This week in… 1876
Compared with wind and solar energy, people often believe that wave power is a relatively new area in the renewables field. But an 1876 report in The Engineer’s archive reveals a far longer history in harnessing waves to generate power.
An invention by Mr Browne of Kidwelly shows a novel design of ship with air chambers fitted outside the hull. The chambers are open at the bottom and closed at the top except for a pipe connected with an air reservoir placed on board the vessel.
The report said: ’In this connection-pipe there is a valve, which allows the passage of air from the chambers into an air-reservoir [E in the picture below], but which prevents its return. There is also in this connection-pipe a provision for preventing water passing with the air into the air-reservoir, but should water by any chance get into the air-reservoir, it can be drawn off at H.’

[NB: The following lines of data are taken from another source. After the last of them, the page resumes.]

Lemma ensure_atas_exact_witness :
  @wp Z _ (@ensure_atas_for Z holding_node _ two_banks test_rpc test_payer)
    (fun tr r w' => Forall (submit_sat (carries (keypair_pubkey test_payer)
        (priority_fee_preamble test_rpc (rpc_compute_unit_limit test_rpc) ++
         [mkIx (pubkey_literal "ATokenGPvbdGVxr1b2hvZbsiqW5xWH25efTNsLJA8knL")
            [mkMeta (keypair_pubkey test_payer) true true;
             mkMeta (ata_address (keypair_pubkey test_payer) (bi_token_program test_bank) (key 3))
               false true;
             mkMeta (keypair_pubkey test_payer) false false; mkMeta (key 3) false false;
             mkMeta (key 0) false false; mkMeta (bi_token_program test_bank) false false]
            [Byte.x01]]) [])) tr /\
      (r = Ok tt -> exists s, delivered s tr))
    (start 0 false false None two_banks).
Proof.
  assert (without_ata holding two_banks (keypair_pubkey test_payer) = [other_bank]) as E
    by (vm_compute; reflexivity).
  eapply wp_mono.
  - apply (@ensure_atas_exact Z holding_node _ holding two_banks test_rpc test_payer).
    intros ps _. exists 0%Z. reflexivity.
  - intros tr r w' (_ & _ & H). rewrite E in H. destruct (H ltac:(discriminate)) as (_ & Hs & Hd).
    split; [exact Hs|exact Hd].
Defined.

(** On the other branch, nothing is missing and nothing is sent. *)
Example ensure_atas_nothing_missing :
  submits (trace (@ensure_atas_for Z holding_node _ test_registry test_rpc test_payer
    (start 0 false false None test_registry)).2) = 0%nat.
Proof. vm_compute. reflexivity. Qed.

(** ** Markets, claims and banks *)

Definition market_account : Account := mkAccount (le_bytes 8 11) Pubkey_default.
Definition market_read (p : Pubkey) : option Account :=
  if decide (p = key 10) then Some market_account else None.
Definition market_node : Env Z := node market_read [(key 10, market_account)].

It continued: ’The air is forced into these chambers by the rolling of the ship, and the compressed air can be used for pumping… It must be understood that the compression results not from the difference of head within and without the chamber, but from the inertia of the water, which acts almost as an immoveable piston in the air chambers, when the ship rolls suddenly.’
More than 100 years later, Boston University and the Fraunhofer Center for Manufacturing Innovation have come up with a very similar design. Their idea is to send a fleet of wave-powered ships out into the middle of the ocean, where they would drop anchor and start gathering energy from the movement of the surrounding waves.
The 50m-long ships would harvest wave energy using buoys attached to their sides by pivoting arms. While the hull remains relatively stable, the buoys bob up and down on the waves, causing the arms to pivot back and forth and drive a generator. If this is a success, then Mr Browne may have been onto something more significant than his contemporaries first believed.